▸ WORK INSTRUCTION:
Reproduce the entries shown below only from the line with "phc_Status := PHCheckAcceptable;" down to the line with "ViewIDVoting | ViewIDNextRound =>", keeping both end lines and copying each one exactly.

====== MATERIAL FOR THIS EXERCISE ======

(* ===== verification/KernelHandlers.v ===== *)
(** The other handlers of the mirror kernel (kernel.go): proposed headers, snapshots and lookups, the
    proposed header check, and the messages of the state machine. *)
From S2P Require Import Prelude Types BitSets Powers SigProof SimpleProofs VoteSummary RoundView.
From S2P Require Import Stores Managers KState KernelBase Kernel.

Section handlers.
Context {P B ST : Type} `{BitSet B, !CMSP P B, !CMSPScheme P, !KernelStores ST}.
Context (k : Kernel).
Local Abbreviation M := (K P ST).

(** ** addProposedHeader *)

(** The log line of a failed save compares the proposer with the state machine's key, which
    dereferences a nil proposer. *)
Definition checkSaveError (ph : ProposedHeader) (e : option error) : M unit :=
  s ← getK;
  match e, ph.(ph_ProposerPubKey) with
  | Some (OverwriteError field _), None =>
      if String.eqb field "pubkey" &&
         (smH s.(StateMachineViewManager) =? ph.(ph_Header).(Height)) &&
         (smR s.(StateMachineViewManager) =? ph.(ph_Round))
      then panicK "runtime error: invalid memory address or nil pointer dereference"
      else mret tt
  | _, _ => mret tt
  end.

(** One entry of the header's previous commit proof, merged in place into the committing view:
    the committing precommits so far, and mergedAny. *)
Definition backfillStep (pubKeyHash : bytes) (acc : gomap P * bool) (e : bytes * list SparseSignature) :
  outcome (gomap P * bool) :=
  let '(proofs, mergedAny) := acc in
  let '(blockHash, laterSigs) := e in
  match gm_get proofs blockHash with
  | None => Panic "TODO: backfill unknown block precommit"
  | Some target =>
      r ← cmsp_MergeSparse (MkSparseSignatureProof pubKeyHash laterSigs) target;
      proofs' ← gm_set blockHash r.1 proofs;
      Ret (proofs', mergedAny || r.2.(IncreasedSignatures))
  end.

Definition backfillCommit (ph : ProposedHeader) : M unit :=
  s ← getK;
  let pcp := ph.(ph_Header).(PrevCommitProof) in
  r ← liftO (foldO (backfillStep pcp.(cp_PubKeyHash)) (vPrecommits s.(s_Committing), false)
               (gm_entries pcp.(cp_Proofs)));
  let '(proofs, mergedAny) := r in
  _ ← modK (fun s => {| s with s_Committing :=
         vrv_upd (fun rv => {| rv with rv_PrecommitProofs := proofs |}) s.(s_Committing) |});
  if mergedAny : bool then
    c ← liftO (mapToSparseSignatureCollection proofs);
    _ ← callStore (ks_OverwriteRoundPrecommitProofs (u64 (ph.(ph_Header).(Height) - 1)) pcp.(cp_Round) c);
    modK MarkCommittingViewUpdated
  else mret tt.

Definition cancelFetch (hash : bytes) : M unit :=
  s ← getK;
  if bool_decide (hash ∈ s.(InFlightFetchPHs)) then
    _ ← emit (EvFetchCancelled hash);
    modK (fun s => {| s with InFlightFetchPHs := s.(InFlightFetchPHs) ∖ {[hash]} |})
  else mret tt.

Definition appendPH (ph : ProposedHeader) (rv : RoundView P) : RoundView P :=
  {| rv with rv_ProposedHeaders := rv.(rv_ProposedHeaders) ++ [ph] |}.

Definition addProposedHeader (ph : ProposedHeader) : M unit :=
  let hd := ph.(ph_Header) in
  _ ← cancelFetch hd.(Hash);
  s ← getK;
  f ← liftO (FindView hd.(Height) ph.(ph_Round) s);
  let viewID := f.1 in
  if bool_decide (viewID = ViewIDNotFound) then mret tt
  else
    let vrv := viewOf viewID s in
    if existsb (fun have => String.eqb have.(ph_Signature) ph.(ph_Signature)) (vPHs vrv) then mret tt
    else
      _ ← modK (setView viewID (vrv_upd (appendPH ph) vrv));
      e ← callStoreO (ks_SaveRoundProposedHeader ph);
      _ ← checkSaveError ph e;
      _ ← modKO (MarkViewUpdated viewID);
      if negb (bool_decide (viewID = ViewIDVoting) || bool_decide (viewID = ViewIDNextRound)) then mret tt
      else
        _ ← modK (fun s => {| s with LagManager :=
               Lag_SetState LagStatusUpToDate (vHeight s.(s_Committing)) 0 s.(LagManager) |});
        _ ← backfillCommit ph;
        s ← getK;
        if bool_decide (viewID = ViewIDVoting) &&
           bool_decide (is_Some (gm_get (vPrecommits s.(s_Voting)) hd.(Hash)))
        then _ ← checkVotingPrecommitViewShift; mret tt
        else mret tt.

(** ** Snapshots and lookups *)

(** Copying map entries into a destination map that is made if nil. *)
Definition copyProofs (dst src : gomap P) : gomap P := Some (gm_map src ∪ gm_map dst).

(** The destination version map is made only if the source has entries. *)
Definition copyVersions (dst src : gomap Z) : gomap Z :=
  match dst with
  | None => if bool_decide (0 < gm_len src)%nat then Some (gm_map src) else None
  | Some d => Some (gm_map src ∪ d)
  end.

(** A nil destination power map becomes a clone of the source's. *)
Definition copyPowers (dst src : gomap Z) : gomap Z :=
  match dst with None => src | Some d => Some (gm_map src ∪ d) end.

Definition copySummary (src dst : VoteSummary) : VoteSummary :=
  MkVoteSummary src.(AvailablePower) src.(TotalPrevotePower) src.(TotalPrecommitPower)
    (copyPowers dst.(PrevoteBlockPower) src.(PrevoteBlockPower))
    (copyPowers dst.(PrecommitBlockPower) src.(PrecommitBlockPower))
    src.(MostVotedPrevoteHash) src.(MostVotedPrecommitHash).

Definition copySnapshotView (src dst : VersionedRoundView P) (fields : Z) : VersionedRoundView P :=
  let s := src.(vrv_RV) in
  let d := dst.(vrv_RV) in
  let vs0 := VoteSummary_Reset d.(rv_VoteSummary) in
  {| vrv_RV :=
       {| rv_Height := s.(rv_Height);
          rv_Round := s.(rv_Round);
          rv_ValidatorSet := if hasField fields RVValidators then s.(rv_ValidatorSet) else ValidatorSet_zero;
          rv_PrevCommitProof :=
            if hasField fields RVPrevCommitProof
            then MkCommitProof s.(rv_PrevCommitProof).(cp_Round) s.(rv_PrevCommitProof).(cp_PubKeyHash)
                   (Some (gm_map s.(rv_PrevCommitProof).(cp_Proofs)))
            else d.(rv_PrevCommitProof);
          rv_ProposedHeaders := if hasField fields RVProposedBlocks then s.(rv_ProposedHeaders) else [];
          rv_PrevoteProofs :=
            let d0 := gm_clear d.(rv_PrevoteProofs) in
            if hasField fields RVPrevotes then copyProofs d0 s.(rv_PrevoteProofs) else d0;
          rv_PrecommitProofs :=
            let d0 := gm_clear d.(rv_PrecommitProofs) in
            if hasField fields RVPrecommits then copyProofs d0 s.(rv_PrecommitProofs) else d0;
          rv_VoteSummary :=
            if hasField fields RVVoteSummary then copySummary s.(rv_VoteSummary) vs0 else vs0 |};
     Version := src.(Version);
     PrevoteVersion := dst.(PrevoteVersion);
     PrecommitVersion := dst.(PrecommitVersion);
     PrevoteBlockVersions :=
       let d0 := gm_clear dst.(PrevoteBlockVersions) in
       if hasField fields RVPrevotes then copyVersions d0 src.(PrevoteBlockVersions) else d0;
     PrecommitBlockVersions :=
       let d0 := gm_clear dst.(PrecommitBlockVersions) in
       if hasField fields RVPrecommits then copyVersions d0 src.(PrecommitBlockVersions) else d0 |}.

Definition sendSnapshotResponse (req : SnapshotRequest P) : M unit :=
  s ← getK;
  emit (EvSnapshot
    ((fun dst => copySnapshotView s.(s_Voting) dst req.(sn_Fields)) <$> req.(sn_Voting))
    ((fun dst => copySnapshotView s.(s_Committing) dst req.(sn_Fields)) <$> req.(sn_Committing))).

(** The destination view is left alone when no view is found. *)
Definition sendViewLookupResponse (req : ViewLookupRequest P) : M unit :=
  if String.eqb req.(vl_Reason) EmptyString then panicK "BUG: ViewLookupRequest.Reason must not be empty"
  else
    s ← getK;
    f ← liftO (FindView req.(vl_H) req.(vl_R) s);
    let '(vID, vStatus) := f in
    let vrv := if bool_decide (vID = ViewIDNotFound) then req.(vl_VRV)
               else copySnapshotView (viewOf vID s) req.(vl_VRV) req.(vl_Fields) in
    emit (EvLookup (MkViewLookupResponse vID vStatus) vrv).

(** ** The proposed header check *)

(** The key of the first validator equal to the proposer's; comparing dereferences the proposer. *)
Fixpoint findProposer (proposer : option PubKey) (vals : list Validator) : outcome (option PubKey) :=
  match vals with
  | [] => Ret None
  | v :: vals =>
      match proposer with
      | None => Panic "runtime error: invalid memory address or nil pointer dereference"
      | Some key => if pk_Equal key v.(val_PubKey) then Ret (Some v.(val_PubKey)) else findProposer proposer vals
      end
  end.

Definition setPHCheckStatus (s : kState P) (ph : ProposedHeader) (resp : PHCheckResponse P)
  (vrv : VersionedRoundView P) (vID : ViewID) : outcome (PHCheckResponse P) :=
  if existsb (fun have => String.eqb have.(ph_Signature) ph.(ph_Signature)) (vPHs vrv)
  then Ret {| resp with phc_Status := PHCheckAlreadyHaveSignature |}
  else
    proposer ← findProposer ph.(ph_ProposerPubKey) (vVals vrv);
    match proposer with
    | None => Ret {| resp with phc_Status := PHCheckSignerUnrecognized |}
    | Some key =>
        let resp := {| resp with phc_Status := PHCheckAcceptable; phc_ProposerPubKey := Some key |} in
        if ph.(ph_Header).(Height) =? k.(k_initialHeight) then Ret resp
        else
          match vID with
          | ViewIDCommitting =>
              Ret {| resp with phc_PrevBlockHash := s.(CommittingHeader).(PrevBlockHash) |}
          | ViewIDVoting | ViewIDNextRound =>
              Ret {| resp with phc_PrevBlockHash := s.(CommittingHeader).(Hash);
                               phc_PrevValidatorSet := s.(CommittingHeader).(hd_ValidatorSet) |}
          | _ => Panic "BUG: setPHCheckStatus called with invalid view ID"
          end
    end.

Definition phCheck (s : kState P) (ph : ProposedHeader) : outcome (PHCheckResponse P) :=
  let resp := PHCheckResponse_zero in
  let status st := Ret {| resp with phc_Status := st |} in
  let pbHeight := ph.(ph_Header).(Height) in
  let pbRound := ph.(ph_Round) in
  let votingHeight := vHeight s.(s_Voting) in
  let votingRound := vRound s.(s_Voting) in
  let committingHeight := vHeight s.(s_Committing) in
  let committingRound := vRound s.(s_Committing) in
  if pbHeight <? committingHeight then status PHCheckRoundTooOld
  else if pbHeight =? committingHeight then
    if pbRound <? committingRound then status PHCheckRoundTooOld
    else if pbRound =? committingRound then setPHCheckStatus s ph resp s.(s_Committing) ViewIDCommitting
    else Panic "TODO: handle proposed block with round beyond committing round"
  else if pbHeight =? votingHeight then
    if pbRound <? votingRound then status PHCheckRoundTooOld
    else if pbRound =? votingRound then setPHCheckStatus s ph resp s.(s_Voting) ViewIDVoting
    else if pbRound =? u32 (votingRound + 1) then setPHCheckStatus s ph resp s.(s_NextRound) ViewIDNextRound
    else Panic "TODO: handle proposed block with round beyond voting round"
  else if pbHeight =? u64 (votingHeight + 1) then
    Ret {| resp with phc_Status := PHCheckNextHeight;
                     phc_VotingRoundView := Some (RoundView_Clone s.(s_Voting).(vrv_RV)) |}
  else status PHCheckRoundTooFarInFuture.

Definition sendPHCheckResponse (ph : ProposedHeader) : M unit :=
  s ← getK;
  resp ← liftO (phCheck s ph);
  if bool_decide (resp.(phc_Status) = PHCheckInvalid) then panicK "BUG: cannot determine PHCheckStatus"
  else emit (EvPHCheck resp).

(** ** The state machine *)

Definition handleStateMachineRoundEntrance (re : StateMachineRoundEntrance) : M unit :=
  _ ← modK (fun s => {| s with StateMachineViewManager := SM_Reset re s.(StateMachineViewManager) |});
  s ← getK;
  f ← liftO (FindView re.(re_H) re.(re_R) s);
  let '(vID, status) := f in
  if bool_decide (vID = ViewIDNotFound) then
    if bool_decide (status = ViewBeforeCommitting) then
      ch ← getStore (ks_LoadCommittedHeader re.(re_H));
      match ch with
      | Err _ => panicK "failed to load block from block store for state machine"
      | Ok ch => emit (EvRoundEntrance (MkRER VRV_zero ch))
      end
    else panicK "TODO: handle view not found when responding to state machine round update"
  else
    let r := MkRER (VRV_Clone (viewOf vID s)) CommittedHeader_zero in
    _ ← emit (EvRoundEntrance r);
    modKO (fun s => m ← MarkFirstSentVersion r.(rer_VRV).(Version) s.(StateMachineViewManager);
                    Ret {| s with StateMachineViewManager := m |}).

(** Signing with the state machine's key: AddSignature dereferences a nil key. *)
Definition addOwnSignature (sig : bytes) (key : option PubKey) (p : P) : outcome (result P) :=
  match key with
  | None => Panic "runtime error: invalid memory address or nil pointer dereference"
  | Some key => Ret (cmsp_AddSignature sig key p)
  end.

(** The proof a state machine vote is added to; a first vote for a hash builds it from the voting
    view's validators, whatever the view the vote is for. *)
Definition voteBase (s : kState P) (existing : option P) (signContent : bytes) : result P :=
  match existing with
  | Some p => Ok p
  | None =>
      let vals := s.(s_Voting).(vrv_RV).(rv_ValidatorSet) in
      scheme_New signContent (ValidatorsToPubKeys vals.(Validators)) vals.(PubKeyHash)
  end.

Definition nonEmpty (b : bytes) : bool := negb (String.eqb b EmptyString).

Definition handleStateMachineAction (act : StateMachineRoundAction) : M unit :=
  let hasPH := nonEmpty act.(act_PH).(ph_Header).(Hash) in
  let hasPrevote := nonEmpty act.(act_Prevote).(sc_Sig) in
  let hasPrecommit := nonEmpty act.(act_Precommit).(sc_Sig) in
  if negb (hasPH || hasPrevote || hasPrecommit) then panicK "BUG: no state machine action present"
  else if hasPH then
    if hasPrevote || hasPrecommit then panicK "BUG: multiple state machine actions present"
    else addProposedHeader act.(act_PH)
  else
    s ← getK;
    let h := smH s.(StateMachineViewManager) in
    let r := smR s.(StateMachineViewManager) in
    f ← liftO (FindView h r s);
    let vID := f.1 in
    if negb (bool_decide (vID = ViewIDVoting) || bool_decide (vID = ViewIDCommitting)) then mret tt
    else
      let vrv := viewOf vID s in
      let key := smPubKey s.(StateMachineViewManager) in
      if hasPrevote then
        if hasPrecommit then panicK "BUG: multiple state machine actions present"
        else
          let hash := act.(act_Prevote).(TargetHash) in
          match voteBase s (gm_get (vPrevotes vrv) hash) act.(act_Prevote).(SignContent) with
          | Err _ => mret tt
          | Ok base =>
              signed ← liftO (addOwnSignature act.(act_Prevote).(sc_Sig) key base);
              match signed with
              | Err _ => mret tt
              | Ok p => addPrevote k (MkAddPrevote h r
                          {[hash := MkVoteUpdate p (gm_getz 0 vrv.(PrevoteBlockVersions) hash)]} false)
              end
          end
      else
        let hash := act.(act_Precommit).(TargetHash) in
        match voteBase s (gm_get (vPrecommits vrv) hash) act.(act_Precommit).(SignContent) with
        | Err _ => mret tt
        | Ok base =>
            signed ← liftO (addOwnSignature act.(act_Precommit).(sc_Sig) key base);
            match signed with
            | Err _ => mret tt
            | Ok p => addPrecommit k (MkAddPrecommit h r
                        {[hash := MkVoteUpdate p (gm_getz 0 vrv.(PrecommitBlockVersions) hash)]} false)
            end
        end.
End handlers.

======

▸ RESPONSE AREA:
        let resp := {| resp with phc_Status := PHCheckAcceptable; phc_ProposerPubKey := Some key |} in
        if ph.(ph_Header).(Height) =? k.(k_initialHeight) then Ret resp
        else
          match vID with
          | ViewIDCommitting =>
              Ret {| resp with phc_PrevBlockHash := s.(CommittingHeader).(PrevBlockHash) |}
          | ViewIDVoting | ViewIDNextRound =>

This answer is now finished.